La web ha permitido una insurgencia de las manifestaciones
literarias. Las páginas web y los blogs son el nuevo medio
de expresión, la libertad reconquistada de poder decir lo
que nos venga en gana.
Todo esto es cierto, pero los deseos
de fundar una revista literaria siguen allí, con la diferencia
de que las fundamos en la web. Hoy las fundamos por las mismas
razones de ayer, con las facilidades de no tener que usar
papel y tinta ni andar mendigando en las oficinas gubernamentales
una ayuda económica. Las fundamos, porque a pesar del carácter
necesariamente gregario de poetas y escritores, tenemos un
sentido de la solidaridad (especial y original) que nos impulsa
a publicar a los colegas. Las fundamos porque la satisfacción
de darle forma a un acto que reúne textos creativos no tiene
parangón. Las fundamos porque, muchas veces sin estar conscientes
de ello, un instinto nos indica que cada publicación nueva
que nace es una batalla ganada a la muerte, a la perversión
del idioma, al enemigo consumista que declara la creación
literaria como algo superfluo. Las fundamos porque sabemos
que en el lenguaje está la clave de la vida, porque sabemos
que cuando el poema es esparcido estamos dando nuestra contribución
para evitar la muerte de lo humano, porque sabemos que cuando
la novela y el cuento son lanzados estamos transformando al
mundo en un nivel muy pequeño, pero transformándolo. Cuando
lanzamos el ensayo, sabemos que alguna minúscula idea se habrá
colado para evitar el triste fin del hombre.

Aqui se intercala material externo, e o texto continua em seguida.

(** [ReminderInstance.bulkWrite(ops, { ordered: false })], the operations
    taken one after the other. *)
Definition bulkWrite (docs : list ReminderInstance.t) (nextId : N)
    (ops : list UpsertOp) : BulkState :=
  fold_left applyUpsert ops
    {| bulk_docs := docs; bulk_nextId := nextId;
       upsertedCount := 0; modifiedCount := 0 |}.

End Mongo.

(* ===================================================================== *)
(** ** ReminderMaterializerService: materialization and pruning            *)
(* ===================================================================== *)

Module MaterializerService.
Import Materializer Mongo.

(** The operation pushed for one due date of one rule. *)
Definition updateOne (rule : ReminderRule.t) (userId : ObjectId)
    (contactName : option string) (now : Date) (instanceKey : string)
    (dueDate : Date) : UpsertOp :=
  {| filter_instanceKey := instanceKey;
     setOnInsert :=
       {| soi_ruleId := ReminderRule._id rule;
          soi_userId := userId;
          soi_contactId := ReminderRule.contactId rule;
          soi_instanceKey := instanceKey;
          soi_dueDate := dueDate;
          soi_status := pending;
          soi_type := ReminderRule.type rule;
          soi_priority := ReminderRule.priority rule;
          soi_contactName := contactName;
          soi_customTitle := ReminderRule.customTitle rule;
          soi_createdAt := now |};
     set_updatedAt := now |}.

(** [for (const dueDate of dueDates) { ... bulkOps.push(...) }]: the
    operations pushed, in order, and the message of the error that ended
    the loop, if [generateInstanceKey] threw one.  The operations pushed
    before the error stay pushed. *)
Fixpoint stageDueDates (rule : ReminderRule.t) (userId : ObjectId)
    (contactName : option string) (now : Date) (dueDates : list Date)
    : list UpsertOp * option string :=
  match dueDates with
  | [] => ([], None)
  | dueDate :: rest =>
      match generateInstanceKey (ReminderRule._id rule) dueDate with
      | Throw message => ([], Some message)
      | Normal instanceKey =>
          let '(ops, thrown) := stageDueDates rule userId contactName now rest in
          (updateOne rule userId contactName now instanceKey dueDate :: ops,
           thrown)
      end
  end.

(** Write the staged operations (when there are any) and fill in the
    counts of the result. *)
Definition executeBulk (db : Db) (bulkOps : list UpsertOp)
    (userId : string) (processed : Z) (errs : list RuleError)
    : MaterializationResult * Db :=
  match bulkOps with
  | [] =>
      ({| res_userId := userId; rulesProcessed := processed;
          instancesCreated := 0; instancesUpdated := 0; errors := errs |},
       db)
  | _ =>
      let bulkResult := bulkWrite (instances db) (nextObjectId db) bulkOps in
      ({| res_userId := userId; rulesProcessed := processed;
          instancesCreated := upsertedCount bulkResult;
          instancesUpdated := modifiedCount bulkResult;
          errors := errs |},
       {| rules := rules db; contacts := contacts db;
          instances := bulk_docs bulkResult;
          auditLog := auditLog db;
          nextObjectId := bulk_nextId bulkResult |})
  end.

(** [.select('_id name lastContactedAt').lean()]. *)
Definition selectNameLastContacted (c : Contact.t) : Contact.lean :=
  {| Contact.lean_id := Contact._id c;
     Contact.lean_userId := None;
     Contact.lean_name := Some (Contact.name c);
     Contact.lean_lastContactedAt := Contact.lastContactedAt c |}.

(** [.select('_id displayName lastContactedAt').lean()]: contacts have no
    [displayName], and [name] is not selected. *)
Definition selectDisplayNameLastContacted (c : Contact.t) : Contact.lean :=
  {| Contact.lean_id := Contact._id c;
     Contact.lean_userId := None;
     Contact.lean_name := None;
     Contact.lean_lastContactedAt := Contact.lastContactedAt c |}.

(** Accumulator of the loop over the rules of [materializeUser]. *)
Record Staging := mkStaging {
  st_processed : Z;
  st_errors : list RuleError;
  st_bulkOps : list UpsertOp
}.

(** The body of [for (const rule of rules)], [try] and [catch].  The rule
    is counted first.  An error thrown while the rule's operations are
    pushed is caught: its message goes to [errors] under the rule's id, and
    the loop goes on with the next rule.  [None]: [computeDueDates] does not
    return. *)
Definition stageRule (contactMap : gmap string Contact.lean)
    (userId : ObjectId) (windowStart windowEnd now : Date)
    (acc : Staging) (rule : ReminderRule.t) : option Staging :=
  let processed := st_processed acc + 1 in
  match contactMap !! ReminderRule.contactId rule with
  | None =>
      Some {| st_processed := processed;
              st_errors := st_errors acc ++
                [ {| err_ruleId := ReminderRule._id rule;
                     err_error := "Contact not found" |} ];
              st_bulkOps := st_bulkOps acc |}
  | Some contact =>
      dueDates ← computeDueDates rule windowStart windowEnd
                   {| lci_contactId := Contact.lean_id contact;
                      lci_lastContactedAt := Contact.lean_lastContactedAt contact |};
      let '(ops, thrown) :=
        stageDueDates rule userId (Contact.lean_name contact) now dueDates in
      Some {| st_processed := processed;
              st_errors := st_errors acc ++
                match thrown with
                | Some message =>
                    [ {| err_ruleId := ReminderRule._id rule;
                         err_error := message |} ]
                | None => []
                end;
              st_bulkOps := st_bulkOps acc ++ ops |}
  end.

Fixpoint stageRules (contactMap : gmap string Contact.lean)
    (userId : ObjectId) (windowStart windowEnd now : Date)
    (acc : Staging) (rs : list ReminderRule.t) : option Staging :=
  match rs with
  | [] => Some acc
  | rule :: rs' =>
      acc' ← stageRule contactMap userId windowStart windowEnd now acc rule;
      stageRules contactMap userId windowStart windowEnd now acc' rs'
  end.

(** [ReminderRule.find({ userId, isActive: true })]. *)
Definition activeRules (db : Db) (userId : ObjectId) : list ReminderRule.t :=
  List.filter (fun r => String.eqb (ReminderRule.userId r) userId
                        && ReminderRule.isActive r)
              (rules db).

(** [contactMap]: the user's contacts among the rules' targets, by id. *)
Definition buildContactMap (db : Db) (userId : ObjectId)
    (rs : list ReminderRule.t) : gmap string Contact.lean :=
  let contactIds : gset string := list_to_set (List.map ReminderRule.contactId rs) in
  let found :=
    List.map selectNameLastContacted
      (List.filter (fun c => bool_decide (Contact._id c ∈ contactIds)
                             && String.eqb (Contact.userId c) userId)
                   (contacts db)) in
  fold_left (fun m c => <[Contact.lean_id c := c]> m) found ∅.
(** * Market sizer: a shallow embedding of [app.py] and its verified properties

    The program fetches headlines from a news feed, scrapes each article,
    asks a language model for two market metrics (TAM and CAGR), falls back
    to two regular expressions over the headline, and finally asks the model
    for advice, with a fixed template as a last resort.

    Conventions of the embedding.
    - A Python [str] is a list of Unicode code points ([pystr := list N]);
      [u "text"] writes an ASCII literal.
    - Library calls whose result depends on the outside world (HTTP
      requests, the article extractor, the two inference services) are
      read from a [World] record; the same request gets the same answer
      for the duration of one run.
    - A Python statement that may raise evaluates to a [result]; a block
      that may also [return] early evaluates to a [flow].
    - Only exceptions derived from [Exception] are modelled; asynchronous
      signals such as [KeyboardInterrupt] are not. [print] and the
      Streamlit rendering calls have no effect on any value and are left
      out.
    - A column of the DataFrame is the list of its cells, each cell the
      Python value the program put there; the conversion of a whole column
      to a numeric dtype that pandas may perform is not modelled. *)

From Stdlib Require Import List NArith ZArith Bool Ascii Lia.
From Stdlib Require String.
Set Warnings "-register-all".
Import ListNotations String.StringSyntax.
Delimit Scope string_scope with string.
(** * ClearFine backend: the appeal-check and extract-fine handlers

    A shallow embedding of the two revisions of the Express server of the
    repository: [src/server.js] (the earlier [/api/appeal-check], whose
    response is parsed directly) and [src/unnamed/part_000] (the later one,
    with the brace-span regex, the logging and the updated
    [createAppealPrompt]).

    JavaScript strings are lists of UTF-16 code units ([N]).  [JSON.parse]
    is embedded as a machine that reads one code unit at a time (lexer mode,
    parser expectation, stack of open containers), so that running it on a
    concatenation is running it on the pieces one after the other.  Numbers
    are kept as exact decimals [m * 10^e]; their truthiness follows the
    rounding of the decimal to an IEEE double (a value rounds to zero below
    half of the smallest subnormal). *)

From Stdlib Require Import List NArith ZArith String Ascii Bool Lia.
Set Warnings "-register-all".
Import ListNotations.
Open Scope N_scope.

(** ** JavaScript strings *)

Definition jsstr := list N.

(** A string literal of the source, as code units. *)
Definition u (s : string) : jsstr := map N_of_ascii (list_ascii_of_string s).

(** A text literal in which ['] stands for a double quote. *)
Definition uq (s : string) : jsstr :=
  map (fun c => if c =? 39 then 34 else c) (u s).

Definition QUOTE : N := 34.
Definition BACKSLASH : N := 92.
Definition LBRACE : N := 123.
Definition RBRACE : N := 125.
Definition LBRACKET : N := 91.
Definition RBRACKET : N := 93.
Definition COMMA : N := 44.
Definition COLON : N := 58.
Definition MINUS : N := 45.
Definition NEWLINE : N := 10.

Fixpoint str_eqb (a b : jsstr) : bool :=
  match a, b with
  | [], [] => true
  | x :: a', y :: b' => (x =? y) && str_eqb a' b'
  | _, _ => false
  end.

(** ** JSON values (the result of [JSON.parse]) *)

Inductive json : Type :=
| JNull
| JBool (b : bool)
| JNum (m : Z) (e : Z)          (* the decimal m * 10^e as written *)
| JStr (s : jsstr)
| JArr (l : list json)
| JObj (l : list (jsstr * json)). (* members in source order, duplicates kept *)

(** A number literal denotes the double nearest to its decimal value; it is
    [+0] or [-0] (falsy) when the decimal is zero or at most [2^-1075]
    (ties round to the even neighbour, which is zero). *)
Definition num_is_zero (m e : Z) : bool :=
  (m =? 0)%Z || ((e <? 0)%Z && (Z.abs m * 2 ^ 1075 <=? 10 ^ (- e))%Z).

(** JavaScript truthiness; [None] is [undefined]. *)
Definition truthy (v : json) : bool :=
  match v with
  | JNull => false
  | JBool b => b
  | JNum m e => negb (num_is_zero m e)
  | JStr s => match s with [] => false | _ => true end
  | JArr _ | JObj _ => true
  end.

Definition truthy_opt (v : option json) : bool :=
  match v with Some w => truthy w | None => false end.
Lemma edit_spec_no_account region :
  environ host !! "REGION" = Some region ->
  environ host !! "ACCT_NUM" = None ->
  edit_spec host (VRef l) wf_name step_name image h
  = ((h ++ [top'; e1; e2; name_value "AWS_DEFAULT_REGION" (VStr region)])%list,
     Raise (KeyError "ACCT_NUM")).
Proof.
  destruct Hshape as (Hl & Hcp & Hlc & Henv & Hle). intros Hreg Hacct.
  assert (Hcp' : PyDict.get "containerProperties"
                   (PyDict.set "jobDefinitionName"
                      (VStr (fmt host wf_name ++ "_" ++ fmt host step_name)) top)
                 = Some (VRef lc))
    by now rewrite PyDictFacts.get_set_ne.
  unfold edit_spec.
  erewrite bind_ok by (apply copy_ref; eassumption).
  erewrite bind_ok by (apply setitem_ref; apply lookup_new).
  rewrite insert_new.
  erewrite bind_ok by (eapply getitem_ref; [apply lookup_new | eassumption]).
  erewrite bind_ok by (eapply getitem_ref; [apply lookup_old; eassumption | eassumption]).
  erewrite bind_ok by apply new_run.
  erewrite bind_ok by apply new_run.
  erewrite bind_ok by (apply os_environ_ok; eassumption).
  erewrite bind_ok by apply new_run.
  erewrite bind_raise; cycle 1.
  { unfold os_environ. rewrite Hacct. reflexivity. }
  rewrite <- !app_assoc. reflexivity.
Qed.

(** with both variables the environment is extended, and the rest
    runs in the store that this leaves *)
Lemma edit_spec_extends_first region acct :
  configured host region acct ->
  edit_spec host (VRef l) wf_name step_name image h
  = edit_spec_rest (VRef (length h)) wf_name image
      (<[le := OList (es ++ new_entries (length h))%list]>
         (h ++ [top'; e1; e2;
                name_value "AWS_DEFAULT_REGION" (VStr region);
                name_value "AWS_ACCOUNT_ID" (VStr acct)])%list).
Proof.
  destruct Hshape as (Hl & Hcp & Hlc & Henv & Hle). intros [Hreg Hacct].
  pose proof (dict_list_apart _ _ _ _ _ Hlc Hle) as Nce.
  assert (Hcp' : PyDict.get "containerProperties"
                   (PyDict.set "jobDefinitionName"
                      (VStr (fmt host wf_name ++ "_" ++ fmt host step_name)) top)
                 = Some (VRef lc))
    by now rewrite PyDictFacts.get_set_ne.
  unfold edit_spec.
  erewrite bind_ok by (apply copy_ref; eassumption).
  erewrite bind_ok by (apply setitem_ref; apply lookup_new).
  rewrite insert_new.
  erewrite bind_ok by (eapply getitem_ref; [apply lookup_new | eassumption]).
  erewrite bind_ok by (eapply getitem_ref; [apply lookup_old; eassumption | eassumption]).
  erewrite bind_ok by apply new_run.
  erewrite bind_ok by apply new_run.
  erewrite bind_ok by (apply os_environ_ok; eassumption).
  erewrite bind_ok by apply new_run.
  erewrite bind_ok by (apply os_environ_ok; eassumption).
  erewrite bind_ok by apply new_run.
  rewrite <- !app_assoc. simpl app.
  rewrite !length_app. simpl length.
  fold (new_entries (length h)).
  remember (h ++ _)%list as h1 eqn:Eh1.
  assert (Hold1 : forall i o, h !! i = Some o -> h1 !! i = Some o)
    by (intros i o Hi; rewrite Eh1; now apply lookup_app_l_Some).
  erewrite bind_ok by (apply iadd_list_ref; apply Hold1; eassumption).
  remember (<[le := _]> h1) as h2 eqn:Eh2.
  assert (Hcp2 : h2 !! lc = Some (ODict dc))
    by (rewrite Eh2, list_lookup_insert_ne by congruence; auto).
  erewrite bind_ok by (apply setitem_ref; exact Hcp2).
  rewrite (PyDictFacts.set_get_id _ _ _ Henv), (list_insert_id _ _ _ Hcp2).
  reflexivity.
Qed.
End Steps.

End EditSpecSteps.

(** ** The envelope and the store through an invocation *)

Module EnvelopeFacts.
Import StoreFacts.

Lemma new_response_identity event no_echo r0 :
  new_response event no_echo = Ok r0 ->
  Py.subscript event "StackId" = Ok (StackId r0)
  /\ Py.subscript event "RequestId" = Ok (RequestId r0)
  /\ Py.subscript event "LogicalResourceId" = Ok (LogicalResourceId r0).
Proof.
  unfold new_response.
  destruct (Py.get event "PhysicalResourceId"); [|discriminate].
  destruct (Py.subscript event "StackId"); [|discriminate].
  destruct (Py.subscript event "RequestId"); [|discriminate].
  destruct (Py.subscript event "LogicalResourceId"); [|discriminate].
  intros [= <-]. repeat split; reflexivity.
Qed.

(** the Delete branch always returns, with the envelope and the store
    as they were *)
Lemma delete_returns batch event r w :
  exists w',
    delete batch event (r, w) = ((r, w'), Ok tt) /\ store w' = store w.
Proof.
  unfold delete, try_except, bind, of_res, in_world, logger_warning,
    call_deregister, bind, of_res, emit, after, ret.
  destruct (Py.get event "PhysicalResourceId") as [id|e]; simpl.
  - destruct id; simpl;
      try (destruct (deregister_job_definition batch _); simpl;
           eexists; split; reflexivity).
    eexists; split; reflexivity.
  - eexists; split; reflexivity.
Qed.

(** a Create or Update that raises has not written to the envelope *)
Lemma create_or_update_raise host batch event r0 w r1 w1 e :
  create_or_update host batch event (r0, w) = ((r1, w1), Raise e) -> r1 = r0.
Proof.
  unfold create_or_update, bind, of_res, in_world, update_response.
  repeat match goal with
         | |- context [match ?x with _ => _ end] =>
             match x with
             | context [match _ with _ => _ end] => fail 1
             | _ => destruct x eqn:?
             end
         end; simpl; intros H; try discriminate; now injection H.
Qed.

Las fundamos porque nos da la gana,
esto es, encarnamos la voluntad soberana del ser, ejercemos
el supremo valor de la libertad, utilizamos la suprema arma
del lenguaje que es la que nos permite llamarnos humanos y
tener esperanzas de no desaparecer de la faz de la tierra.
Teódulo
López Meléndez, poeta, ficcionista, ensaísta e
tradutor venezuelano. Dirige a editora Ala de cuervo, em conjunto
com a escritora Eva Feld, e também a página www.aladecuervo.net
onde veicula a revista literaria Logogrifo.